**WORK TO BE COMPLETED:**
For this exercise, output the line holding "WorkflowHelpers.v" and all subsequent lines of the entries below, unchanged, up to and including the last.

Collected data:
______________________________

(* ===== verification/_CoqProject ===== *)
-Q . S2P
Prelude.v
Graph.v
Values.v
Json.v
CanonicalJson.v
Models.v
Workflow.v
Compiler.v
SafeEval.v
ToolRegistry.v
PluginLoader.v
AuditBundle.v
Guardrails.v
Policy.v
PointerStore.v
PostgresStore.v
StateManager.v
TokenBucket.v
SqliteSchema.v
Migrations.v
MigrationsProofs.v
FileSystem.v
FileTools.v
FileToolsProofs.v
StateBackup.v
StateBackupProofs.v
Executor.v
ExecutorSamples.v
WorkflowHelpers.v
ExecutorProofs.v
ExecutorResolve.v
ExecutorRuns.v
Settings.v
ExecutorFrame.v
ExecutorProgress.v
ExecutorTermination.v
ExecutorEnds.v
Distributed.v
DistributedProofs.v
Text.v
Url.v
WebTools.v
WebToolsProofs.v
BuiltinTools.v
Providers.v
AgentClient.v
McpClient.v
McpClientProofs.v
OpenClaw.v
StateFiles.v
Logging.v
LoggingProofs.v
Doctor.v
DoctorProofs.v
HttpApi.v
HttpApiProofs.v
HttpServer.v
HttpRuns.v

______________________________

**RESPONSE BELOW:**
WorkflowHelpers.v
ExecutorProofs.v
ExecutorResolve.v
ExecutorRuns.v
Settings.v
ExecutorFrame.v
ExecutorProgress.v
ExecutorTermination.v
ExecutorEnds.v
Distributed.v
DistributedProofs.v
Text.v
Url.v
WebTools.v
WebToolsProofs.v
BuiltinTools.v
Providers.v
AgentClient.v
McpClient.v
McpClientProofs.v
OpenClaw.v
StateFiles.v
Logging.v
LoggingProofs.v
Doctor.v
DoctorProofs.v
HttpApi.v
HttpApiProofs.v
HttpServer.v
HttpRuns.v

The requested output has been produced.